Глен Кук - Рейд
Он поднимает бровь, насмешливо улыбается.
– Степень твоей осведомленности налицо. Эти ребята – профи. Они знают, кто мы такие. Знают командира. Знают, сколько топлива мы можем нести. – Он кивает. – Да, у нас неплохие шансы. Чертовски хорошие шансы, поскольку нет Ратгебера. Самые опасные места позади.
А я не вижу ничего такого страшного. Уже двенадцать часов нет контакта.
Экипаж особенной пользы из этих часов не извлек. Все они на грани полного истощения. Людям надо отдохнуть, по-настоящему расслабиться, надо похоронить призраки тех, кто остался позади…
Кое-кто из ветеранов странно на меня смотрит. Надеюсь, меня не сочтут Ионой… Не уговаривай себя, лейтенант. Не остались бы в живых те люди, если бы ты не протолкался на борт? Не был бы сейчас в патруле джонсоновский клаймер?

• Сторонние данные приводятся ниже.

(** Handing out the shard [j]. *)
Lemma marked_give conf todo (j : nat) gid :
  (j < length conf)%nat → Z.of_nat j ∉ todo →
  marked (<[j := gid]> conf) todo = <[j := Some gid]> (marked conf (todo ++ [Z.of_nat j])).
Proof.
  intros Hj Hn. apply list_eq. intros i. rewrite marked_lookup.
  destruct (decide (i = j)) as [->|Hne].
  - rewrite !list_lookup_insert_eq by (by rewrite ?marked_length). simpl. by rewrite decide_False.
  - rewrite !list_lookup_insert_ne, marked_lookup by done. destruct (conf !! i); [|done]. simpl. f_equal.
    assert (Z.of_nat i ∈ todo ++ [Z.of_nat j] ↔ Z.of_nat i ∈ todo) as Hiff.
    { rewrite elem_of_app, list_elem_of_singleton. split; [intros [?|?]; [done|lia]|by left]. }
    destruct (decide (Z.of_nat i ∈ todo)); [by rewrite decide_True by tauto|by rewrite decide_False by tauto].
Qed.

Lemma held_by_give conf todo (j : nat) gid gid' :
  (j < length conf)%nat → Z.of_nat j ∉ todo →
  held_by (<[j := gid]> conf) todo gid' =
  held_by conf (todo ++ [Z.of_nat j]) gid' + (if decide (gid = gid') then 1 else 0).
Proof.
  intros Hj Hn. unfold held_by. rewrite marked_give by done.
  destruct (lookup_lt_is_Some_2 conf j Hj) as [g Hg].
  rewrite (occ_insert _ _ _ None).
  - rewrite decide_False by done.
    destruct (decide (Some gid = Some gid')), (decide (gid = gid')); try lia; simplify_eq.
  - rewrite marked_lookup, Hg. simpl. f_equal. apply decide_True. apply elem_of_app. right. by left.
Qed.

(** Looking at one more shard. *)
Lemma marked_snoc conf todo gid :
  (∀ j, j ∈ todo → j < zlen conf) →
  marked (conf ++ [gid]) todo = marked conf todo ++ [Some gid] ∧
  marked (conf ++ [gid]) (todo ++ [zlen conf]) = marked conf todo ++ [None].
Proof.
  intros Hlt. unfold marked. rewrite !imap_app. simpl. split.
  - f_equal. rewrite decide_False; [done|]. rewrite Nat.add_0_r. intros Hin. specialize (Hlt _ Hin). lia.
  - f_equal.
    + apply imap_ext. intros i g Hi. apply lookup_lt_Some in Hi.
      assert (Z.of_nat i ∈ todo ++ [zlen conf] ↔ Z.of_nat i ∈ todo) as Hiff.
      { rewrite elem_of_app, list_elem_of_singleton. split; [intros [?|?]; [done|lia]|by left]. }
      destruct (decide (Z.of_nat i ∈ todo)); [by rewrite decide_True by tauto|by rewrite decide_False by tauto].
    + rewrite decide_True; [done|]. rewrite Nat.add_0_r. apply elem_of_app. right. by left.
Qed.

(** ** The first loop *)
Section collect.
Context (groups : gmap Z (list string)) (keys : list Z).
Context (Hkeys : ∀ g, g ∈ keys ↔ is_Some (groups !! g)) (Hnodup : NoDup keys).
Context (x r0 : Z) (Hx : 0 ≤ x).

Definition count (cnt : gmap Z Z) (g : Z) : Z := default 0 (cnt !! g).

(** How many groups have their share and one more. *)
Definition full (cnt : gmap Z Z) : Z := sum_over (λ g, if decide (count cnt g = x + 1) then 1 else 0) keys.

(** After the shards [p] were looked at. *)
Record collected (p : list Z) (cnt : gmap Z Z) (r : Z) (todo : list Z) : Prop := mkCollected {
  cd_nodup : NoDup todo;
  cd_range j : j ∈ todo → 0 ≤ j < zlen p;
  cd_held g : held_by p todo g = count cnt g;
  cd_valid g : Some g ∈ marked p todo → g ∈ keys;
  cd_share g : 0 ≤ count cnt g ≤ x + 1;
  cd_sum : sum_over (count cnt) keys + zlen todo = zlen p;
  cd_full : full cnt + r = r0;
  cd_r : 0 ≤ r;
  cd_moved j g : j ∈ todo → p !! Z.to_nat j = Some g → g ∈ keys → x < occ g p;
}.

Lemma held_le_occ p todo g : held_by p todo g ≤ occ g p.
Proof.
  unfold held_by. induction p as [|g' p IH] using rev_ind; [done|].
  unfold marked. rewrite imap_app, !occ_app. fold (marked p todo). simpl.
  unfold occ at 2 4. rewrite !filter_cons, !filter_nil.
  destruct (decide (Z.of_nat _ ∈ todo)); repeat case_decide; simplify_eq/=; lia.
Qed.

(** Shard [zlen p] is put aside. *)
Lemma collected_aside p cnt r todo gid :
  collected p cnt r todo → (gid ∈ keys → x ≤ count cnt gid) →
  collected (p ++ [gid]) cnt r (todo ++ [zlen p]).
Proof.
  intros [Hnd Hr Hh Hv Hs Hsum Hf Hr0 Hm] Hg.
  assert (∀ j, j ∈ todo → j < zlen p) as Hlt by (intros j ?%Hr; lia).
  destruct (marked_snoc p todo gid Hlt) as [_ Hmk].
  assert (∀ g, held_by (p ++ [gid]) (todo ++ [zlen p]) g = held_by p todo g) as Hheld.
  { intros g. unfold held_by. rewrite Hmk, occ_app. unfold occ at 2. simpl. lia. }
  split; try done.
  - apply NoDup_app. split_and!; [done| |apply NoDup_singleton].
    intros j Hj ->%list_elem_of_singleton. apply Hlt in Hj. lia.
  - intros j [Hj|Hj%list_elem_of_singleton]%elem_of_app; rewrite length_app; simpl;
      [apply Hr in Hj|]; lia.
  - intros g. by rewrite Hheld.
  - intros g. rewrite Hmk. intros [?|?%list_elem_of_singleton]%elem_of_app; [by apply Hv|done].
  - rewrite !length_app. simpl. lia.
  - intros j g [Hj|Hj%list_elem_of_singleton]%elem_of_app Hl Hgk; rewrite occ_app.
    + rewrite lookup_app_l in Hl by (apply Hr in Hj; lia).
      specialize (Hm j g Hj Hl Hgk). pose proof (occ_nonneg g [gid]). lia.
    + subst j. rewrite Nat2Z.id, lookup_app_r, Nat.sub_diag in Hl by done. simplify_eq/=.
      specialize (Hg Hgk). rewrite <-Hh in Hg. pose proof (held_le_occ p todo g).
      unfold occ at 2. rewrite filter_cons, filter_nil, decide_True by done. simpl. lia.
Qed.

(** Shard [zlen p] stays with its group. *)
Lemma collected_stay p cnt r r' todo gid :
  collected p cnt r todo → gid ∈ keys → count cnt gid ≤ x → 0 ≤ r' →
  r' = (if decide (count cnt gid = x) then r - 1 else r) →
  collected (p ++ [gid]) (<[gid := count cnt gid + 1]> cnt) r' todo.
Proof.
  intros [Hnd Hr Hh Hv Hs Hsum Hf Hr0 Hm] Hg Hle Hr' Heq.
  assert (∀ j, j ∈ todo → j < zlen p) as Hlt by (intros j ?%Hr; lia).
  destruct (marked_snoc p todo gid Hlt) as [Hmk _].
  assert (∀ g, count (<[gid := count cnt gid + 1]> cnt) g =
    if decide (g = gid) then count cnt g + 1 else count cnt g) as Hcount.
  { intros g. unfold count. destruct (decide (g = gid)) as [->|];
      [by rewrite lookup_insert_eq|by rewrite lookup_insert_ne]. }
  split; try done.
  - intros j Hj. rewrite length_app. simpl. apply Hr in Hj. lia.
  - intros g. unfold held_by. rewrite Hmk, occ_app, Hcount. fold (held_by p todo g). rewrite Hh.
    unfold occ. rewrite filter_cons, filter_nil. destruct (decide (g = gid)) as [->|Hne];
      [rewrite decide_True by done|rewrite decide_False by congruence]; simpl; lia.
  - intros g. rewrite Hmk. intros [?|?%list_elem_of_singleton]%elem_of_app; [by apply Hv|congruence].
  - intros g. rewrite Hcount. destruct (decide (g = gid)) as [->|]; [|by apply Hs]. specialize (Hs gid). lia.
  - rewrite (sum_over_ext _ _ _ (λ g _, Hcount g)), sum_over_update, length_app by done. simpl. lia.
  - unfold full in *.
    rewrite (sum_over_ext _ (λ g, if decide (g = gid) then
      (if decide (count cnt g = x + 1) then 1 else 0) + (if decide (count cnt gid = x) then 1 else 0)
      else if decide (count cnt g = x + 1) then 1 else 0)).
    + rewrite sum_over_update by done. subst r'. case_decide; lia.
    + intros g _. rewrite Hcount. destruct (decide (g = gid)) as [->|]; [|done]. repeat case_decide; lia.
  - intros j g Hj Hl Hgk. rewrite lookup_app_l in Hl by (apply Hr in Hj; lia). rewrite occ_app.
    specialize (Hm j g Hj Hl Hgk). pose proof (occ_nonneg g [gid]). lia.
Qed.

От таких мыслей можно рехнуться.
Глава 9
Погоня
Мы все ближе и ближе к рекорду длительности полета. Яневич говорит, что до сих пор самым долгим был полет около девяноста дней, точно он не помнит. Память вообще выкидывает странные штуки. Адаптируется к требованиям службы на клаймере. Вот, например, погибшие – никак не могу вспомнить лиц.
Ни одного из них толком не знал, кроме Холтснайдера, да и того не настолько хорошо, как мне хотелось бы. Могу составить список формальных физических характеристик, но лица не вспомню. Чтобы горевать, необходимо делать над собой усилие.
Недостаток чувств становится общим свойством. Мы под прессом ситуации.
Для нас нашлась необитаемая звезда-укрытие. Кругом планеты, их спутники и полный набор астероидных осколков. Чтобы спрятаться, лучше места не найти. И оппонентам не найти лучше места, чтобы установить простенькие космические зонды пассивного наблюдения, обнаруживаемые не легче наших маяков.
Чувство вины за то, что я мало переживаю за погибших, для меня не ново. Нечто подобное со мной происходит на всех похоронах. Видимо, это последствия социализации. Но мне просто не больно.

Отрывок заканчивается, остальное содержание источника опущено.